Kurdish guy from #Kobane tells me: we hoped American planes will help us. Instead American tanks in hands of ISIS are killing us. @akhbar
— Jenan Moussa (@jenanmoussa) October 6, 2014
Plane still over #kobane. Kurdish guy next to me getting desperate. He raises his hands to sky &says 'pls God, let them hit ISIS' @akhbar
— Jenan Moussa (@jenanmoussa) October 6, 2014
A Wall Street Journal report shows that while the Pentagon claims that it has been successful in “disrupting” ISIS, what is much more obvious is the ease with which the organization has thus far adapted to the U.S.-led air campaign.
A U.S. official is quoted saying: “We’re not trying to take ground away from them [in Syria]. We’re trying to take capability away from them.”
And as the population of Kobane has witnessed, the U.S. is not even trying hard to prevent ISIS conquering new territory.
Islamic State fighters have reacted swiftly to the threat of airstrikes over the past weeks, moving out of captured military bases and government buildings in Syria, relocating weapons and hostages, and abandoning training camps, according to residents and rebels in the areas the militants control.
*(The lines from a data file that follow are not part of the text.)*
(* ===== verification/Errors.v ===== *)
(** * Errors ([src/src/error.rs])

    The [Error] type with the [chain-error] feature, which the default [std]
    feature turns on: a description and the error that caused it. *)

From S2P Require Import Prelude.
#[local] Open Scope string_scope.

Inductive Error : Type :=
| mkError (cause : option Error) (desc : string).

Definition Error_cause (e : Error) : option Error :=
  match e with mkError cause _ => cause end.

Definition Error_desc (e : Error) : string :=
  match e with mkError _ desc => desc end.

(** [impl From<&'static str> for Error]. *)
Definition Error_from (desc : string) : Error := mkError None desc.

(** [Error::chain]. *)
Definition chain (self : Error) (desc : string) : Error := mkError (Some self) desc.

(** [std::error::Error::source]. *)
Definition source (self : Error) : option Error := Error_cause self.

Definition TAB : string := String (Ascii.ascii_of_nat 9) EmptyString.
Definition NL : string := String (Ascii.ascii_of_nat 10) EmptyString.

(** [for _ in 0..indent { f.write_str("\t")?; }] *)
Fixpoint write_tabs (indent : nat) : string :=
  match indent with
  | O => ""
  | S n => TAB +:+ write_tabs n
  end.

(** [Error::display_with_indent]: the text written to the formatter. *)
Fixpoint display_with_indent (indent : nat) (self : Error) : string :=
  match self with
  | mkError cause desc =>
      write_tabs indent +:+ desc +:+
      match cause with
      | Some cause => ":" +:+ NL +:+ display_with_indent (S indent) cause
      | None => if Nat.eqb indent 0 then "" else NL
      end
  end.

(** [impl Display for Error]. *)
Definition fmt (self : Error) : string := display_with_indent 0 self.

(** The descriptions of a chain, outermost first. *)
Fixpoint descriptions (self : Error) : list string :=
  match self with
  | mkError cause desc =>
      desc :: match cause with Some c => descriptions c | None => [] end
  end.

(** The message of [test_full_error]. *)
Example display_full_error :
  fmt (chain (chain (Error_from "root cause") "wrap cause") "final type")
  = "final type:" +:+ NL +:+ TAB +:+ "wrap cause:" +:+ NL +:+ TAB +:+ TAB +:+ "root cause" +:+ NL.
Proof. reflexivity. Qed.

(** The text after the first line of a chained error: one line per
    description, each one tab further in than the one before. *)
Fixpoint chain_lines (indent : nat) (ds : list string) : string :=
  match ds with
  | [] => ""
  | [d] => write_tabs indent +:+ d +:+ NL
  | d :: ds => write_tabs indent +:+ d +:+ ":" +:+ NL +:+ chain_lines (S indent) ds
  end.

Fixpoint Error_size (self : Error) : nat :=
  match self with
  | mkError (Some c) _ => S (Error_size c)
  | mkError None _ => O
  end.

Lemma descriptions_cons e : exists d ds, descriptions e = d :: ds.
Proof. destruct e as [c d]; simpl; eauto. Qed.

Lemma display_indented n e :
  display_with_indent (S n) e = chain_lines (S n) (descriptions e).
Proof.
  remember (Error_size e) as m eqn:Hm. revert n e Hm.
  induction m as [|m IH]; intros n [[c|] d] Hm; simpl in Hm; try discriminate.
  - reflexivity.
  - cbn [display_with_indent descriptions]. rewrite IH by lia.
    destruct (descriptions_cons c) as (d' & ds & ->). reflexivity.
Qed.

Lemma display_chain_l e d :
  fmt (chain e d) = d +:+ ":" +:+ NL +:+ chain_lines 1 (descriptions e).
Proof. unfold fmt, chain. cbn [display_with_indent]. by rewrite display_indented. Qed.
In Syria and Iraq, they took down many of their trademark black flags, and camouflaged armed pickup trucks. They also took cover among civilians.
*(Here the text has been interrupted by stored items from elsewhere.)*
Lemma prefixed_arm_wb p (Q : Z -> Prop) b k :
  (2 <= prim_bytes p)%nat -> (forall y, in_range p y -> wb Q 0 (k y)) ->
  wb Q 0 (y ⇐ decode_prefixed (decode (prim_decode p)) b; k y).
Proof. intros Hp Hk. eapply wb_try; [by apply decode_prefixed_wb|done]. Qed.

Lemma prim_arm_wb p (Q : Z -> Prop) k :
  (forall y, in_range p y -> wb Q 0 (k y)) -> wb Q 0 (y ⇐ decode (prim_decode p); k y).
Proof. intros Hk. eapply wb_try; [by apply prim_decode_wb|done]. Qed.

Lemma loop_arm_wb p (Q : Z -> Prop) n k :
  prim_signed p = false -> (forall y, in_range p y -> wb Q 0 (k y)) ->
  wb Q 0 (y ⇐ read_le_bytes p n 0 0; k y).
Proof.
  intros Hp Hk. eapply wb_try; [apply read_le_bytes_wb; [|done]|done].
  apply in_range_unsigned; [done|]. pose proof (prim_bits_pos p).
  split; [done|]. apply Z.pow_pos_nonneg; lia.
Qed.

Lemma big_u64_wb n : wb (in_range U64) 0 (compact_decode_big_u64 n).
Proof.
  unfold compact_decode_big_u64. repeat case_match; auto with scale.
  - apply prim_arm_wb. intros y Hy. apply checked_wb. intros _.
    rewrite in_range_unsigned in * by done. prim_lia.
  - apply prim_arm_wb. intros y Hy. by apply checked_wb.
  - apply loop_arm_wb; [done|]. intros y Hy. by apply checked_wb.
Qed.

Lemma big_u128_wb n : wb (in_range U128) 0 (compact_decode_big_u128 n).
Proof.
  unfold compact_decode_big_u128. repeat case_match; auto with scale.
  1-2: apply prim_arm_wb; intros y Hy; apply checked_wb; intros _;
    rewrite in_range_unsigned in * by done; prim_lia.
  - apply prim_arm_wb. intros y Hy. by apply checked_wb.
  - apply loop_arm_wb; [done|]. intros y Hy. by apply checked_wb.
Qed.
They also have maintained much of their financing and recruiting capability and continued to crack down on local populations, anti-regime activists and rebels in Syria said. At the same time, they publicized a series of beheadings of Western hostages.
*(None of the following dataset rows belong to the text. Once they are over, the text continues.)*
#[global] Instance box_codec_laws `{!CodecLaws E D wf} :
  CodecLaws (pointer_encode E) (box_decode D) wf.
Proof.
  constructor.
  - apply _.
  - apply impl_decode_laws; [by apply words_nonneg|apply box_decode_wb].
  - intros x bs rest Hx Hb. apply box_decode_equiv. by apply roundtrip.
  - discriminate.
Qed.

Lemma box_canonical `{!CodecLaws E D wf, !Canonical E D} :
  Canonical (pointer_encode E) (box_decode D).
Proof.
  assert (DecodeLaws D wf) by apply (codec_decode (E := E)).
  intros i x i' Hrun. apply box_decode_equiv in Hrun. by apply (canonical (E := E)).
Qed.

Lemma rc_decode_equiv : decode (rc_decode D) ≃ decode (box_decode D).
Proof.
  intros i x i'. cbn [decode rc_decode impl_decode]. rewrite run_dec_map_ok.
  split; [by intros (a & Ha & ->)|by exists x].
Qed.

#[global] Instance rc_codec_laws `{!CodecLaws E D wf} :
  CodecLaws (pointer_encode E) (rc_decode D) wf.
Proof.
  constructor.
  - apply _.
  - apply impl_decode_laws; [by apply words_nonneg|].
    by eapply wb_dec_map; [apply (decode_wb (D := box_decode D))|].
  - intros x bs rest Hx Hb. apply rc_decode_equiv. by apply (roundtrip (E := pointer_encode E)).
  - discriminate.
Qed.

Lemma rc_canonical `{!CodecLaws E D wf, !Canonical E D} : Canonical (pointer_encode E) (rc_decode D).
Proof.
  intros i x i' Hrun. apply run_dec_map_ok in Hrun as (y & Hy & ->). by apply box_canonical.
Qed.

(** [Cow]: what was borrowed comes back owned. *)
Definition cow_wf {O} (wfO : O -> Prop) (x : Cow T O) : Prop :=
  match x with Owned o => wfO o | Borrowed _ => False end.

Lemma cow_codec_laws {O} (EO : Encode O) (DO : Decode O) (wfO : O -> Prop) (borrow : O -> T) size_of :
  EncodeLaws E wf -> CodecLaws EO DO wfO -> 0 <= size_of ->
  (forall o, wfO o -> wf (borrow o)) ->
  (forall o, encode_to EO o = encode_to E (borrow o)) ->
  CodecLaws (cow_encode size_of borrow E) (cow_decode size_of DO) (cow_wf wfO).
Proof.
  intros HE HO Hs Hwf Henc. constructor.
  - apply (impl_forward_laws _ _ _ wf); [done|]. intros [b|o]; simpl; [done|auto].
  - apply impl_decode_laws; [done|]. eapply wb_try; [apply decode_wb|].
    intros o Ho. by apply wb_done.
  - intros [b|o] bs rest Hx Hb; [done|]. cbn [decode cow_decode impl_decode].
    rewrite run_try_bind, (roundtrip o bs rest Hx) by (by rewrite Henc). done.
  - discriminate.
Qed.

Lemma cow_canonical `{!Canonical E D} size_of :
  Canonical (cow_encode size_of id E) (cow_decode (T := T) size_of D).
Proof.
  intros i x i' Hrun. apply run_try_bind_ok in Hrun as (o & j & Ho & Hx). simpl in Hx. simplify_eq.
  by apply canonical in Ho.
Qed.
End pointer_laws.

(** Types that override [encode]. *)
Lemma wbytes_impl_encode {T} size_of hint enc (x : T) :
  wbytes (encode_to (impl_encode size_of hint enc) x) = enc x.
Proof. apply wbytes_default_encode_to. Qed.

(** Ranges *)
Section range_laws.
Context {T : Type} (E : Encode T) (D : Decode T) (wf : T -> Prop) (size_of : Z).

Lemma encode_ref_pair_sound a b bs :
  encode_ref_pair E a b = Done bs -> wbytes (encode_to (tuple_encode (words 2) E E) (a, b)) = Done bs.
Proof.
  apply (encode_sound (E := tuple_encode (words 2) (pointer_encode E) (pointer_encode E))
    (EncodeLaws := impl_encode_to_laws _ _ _ (fun _ => True))).
Qed.

Lemma encode_ref_pair_complete a b bs :
  (forall x, wf x -> exists h, size_hint E x = Done h /\ 2 * h <= isize_max) ->
  wf a -> wf b -> wbytes (encode_to (tuple_encode (words 2) E E) (a, b)) = Done bs ->
  encode_ref_pair E a b = Done bs.
Proof.
  intros Hh Ha Hb Hbs. destruct (Hh a Ha) as (ha & Hha & ?), (Hh b Hb) as (hb & Hhb & ?).
  apply default_encode_done. split; [|done]. exists (ha + hb).
  pose proof isize_usize_max. pose proof isize_max_ge. split; [|lia].
  unfold tuple_size_hint. simpl. unfold id. rewrite Hha, Hhb. simpl. unfold add_usize.
  by decide_tests.
Qed.

Lemma range_codec_laws `{!CodecLaws E D wf} :
  0 <= size_of ->
  CodecLaws (range_encode size_of E) (range_decode size_of D)
    (fun r => wf (start r) /\ wf (end_ r)).
Proof.
  intros Hs. constructor.
  - apply impl_encode_laws.
  - apply impl_decode_laws; [done|]. eapply wb_try; [apply wb_chain_err, (tuple_decode_wb D D wf wf)|].
    intros [a b] Hab. by apply wb_done.
  - intros [a b] bs rest Hx. unfold range_encode. rewrite wbytes_impl_encode.
    intros Hb%encode_ref_pair_sound. cbn [decode range_decode impl_decode].
    rewrite run_try_bind, run_chain_err, (tuple_roundtrip E E D D wf wf _ (a, b) bs) by done. done.
  - discriminate.
Qed.

Lemma range_canonical `{!CodecLaws E D wf, !Canonical E D} :
  (forall x, wf x -> exists h, size_hint E x = Done h /\ 2 * h <= isize_max) ->
  Canonical (range_encode size_of E) (range_decode size_of D).
Proof.
  intros Hh i r i' Hrun. apply run_try_bind_ok in Hrun as ([a b] & j & Hab & Hr).
  simpl in Hr. simplify_eq. apply run_chain_err_ok in Hab.
  pose proof (wb_run _ _ _ i (tuple_decode_wb D D wf wf)) as (q & k & Hq & Hwf).
  rewrite Hq in Hab. simplify_eq. destruct (Hwf _ eq_refl) as [Ha Hb].
  apply (tuple_decode_canonical E E D D (words 2)) in Hq as (bs & Hbs & ->).
  exists bs. split; [|done]. unfold range_encode. rewrite wbytes_impl_encode.
  by apply encode_ref_pair_complete.
Qed.

(** An inclusive range comes back as it was unless it had been exhausted. *)
Definition range_inclusive_wf (r : RangeInclusive T) : Prop :=
  wf (ri_start r) /\ wf (ri_end r) /\ ri_exhausted r = false.

Lemma range_inclusive_decoded `{!CodecLaws E D wf} r bs rest :
  wf (ri_start r) -> wf (ri_end r) ->
  wbytes (encode_to (range_inclusive_encode size_of E) r) = Done bs ->
  run (decode (range_inclusive_decode size_of D)) (bs ++ rest)
  = Done (Ok (RangeInclusive_new (ri_start r) (ri_end r)), rest).
Proof.
  intros Ha Hb. unfold range_inclusive_encode. rewrite wbytes_impl_encode.
  intros Hbs%encode_ref_pair_sound. cbn [decode range_inclusive_decode impl_decode].
  rewrite run_try_bind, run_chain_err,
    (tuple_roundtrip E E D D wf wf _ (ri_start r, ri_end r) bs) by done. done.
Qed.

Lemma range_inclusive_codec_laws `{!CodecLaws E D wf} :
  0 <= size_of ->
  CodecLaws (range_inclusive_encode size_of E) (range_inclusive_decode size_of D) range_inclusive_wf.
Proof.
  intros Hs. constructor.
  - apply impl_encode_laws.
  - apply impl_decode_laws; [done|]. eapply wb_try; [apply wb_chain_err, (tuple_decode_wb D D wf wf)|].
    intros [a b] [Ha Hb]. by apply wb_done.
  - intros r bs rest (Ha & Hb & He) Hbs. rewrite (range_inclusive_decoded r) by done.
    destruct r; simpl in *. by subst.
  - discriminate.
Qed.

Lemma range_inclusive_canonical `{!CodecLaws E D wf, !Canonical E D} :
  (forall x, wf x -> exists h, size_hint E x = Done h /\ 2 * h <= isize_max) ->
  Canonical (range_inclusive_encode size_of E) (range_inclusive_decode size_of D).
Proof.
  intros Hh i r i' Hrun. apply run_try_bind_ok in Hrun as ([a b] & j & Hab & [= <- <-]).
  destruct (range_canonical Hh i (mkRange a b) j) as (bs & Hbs & ->); [|by exists bs].
  apply run_chain_err_ok in Hab. cbn [decode range_decode impl_decode].
  by rewrite run_try_bind, run_chain_err, Hab.
Qed.
End range_laws.

(** [Duration] *)
Lemma duration_pair_wf d : duration_wf d -> tuple_wf (in_range U64) (in_range U32) (as_secs d, subsec_nanos d).
Proof.
  intros [Hs Hn]. split; [done|]. simpl. apply in_range_unsigned; [done|].
  unfold A_BILLION in Hn. prim_lia.
Qed.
In addition to holding territory after they came under attack, they pressed on with an ambitious offensive on the Syrian city of Ayn al-Arab, also known as Kobani, close to the border with Turkey.
Analysts said the U.S. is having a hard time getting intelligence to act on, and, as a result, a fraction of sorties flown have resulted in bombings.
Syrian anti-Assad activists and members of the Western-backed Free Syrian Army said the U.S. is overestimating the impact it has had on Islamic State. Some residents living in areas controlled by the group in Syria maintain that the air campaign has had little effect.
Militants began moving weaponry and leadership away from their bases immediately after the U.S. announced in September it would strike targets in Syria, activists and rebels said. By mid-September, residents of Raqqa—Islamic State’s de facto capital in northeastern Syria—said the city was emptied of the group’s senior leadership.
“We used to see commanders around the city. But since the announcement [that airstrikes would begin], they’re gone,” said one Raqqa resident.
However, an official from one U.S. ally in the Persian Gulf defended the success of the strikes so far, saying they had slowed the militants’ advance in both countries and was slowly degrading their financing infrastructure.
“ISIS will have a big problem when winter starts,” said one aid worker who provides relief in the eastern province of Deir Ezzour.
“They gained some popularity by distributing [a monthly stipend] of gas to the population and lowering prices. They won’t be able to do that.”
An Islamic State member interviewed via Skype said strikes by the Syrian regime have been more damaging than the U.S.-led assaults, and claimed the group’s production and refining of oil—a major revenue source — continues.
Christopher Harmer, a defense analyst at the Institute for the Study of War in Washington, said the U.S. is having a hard time getting actionable intelligence. As a result, he estimated only about 10% of the sorties being flown by the U.S. and its partners have dropped bombs.
“ISIS is not really structured in such a way as to be vulnerable to airstrikes,” he said. “They don’t have a lot of static targets. We can bomb a building here, a building there, a tank here, a truck there. But ISIS fighters are very good at intermingling with the civilian population.”
U.S. officials have said the strikes have had a high degree of accuracy.
One U.K. defense expert said that the coalition so far has struck mostly static targets, when the better way to hamper the group’s mobility is attacking fighters moving from one area to another.
“What air power can do is cut down on that mobility,” said Michael Clarke, the director at the Royal United Services Institute, an independent think tank on defense and security. “But it’s not evident at the moment that the coalition of air power has succeeded in doing that.”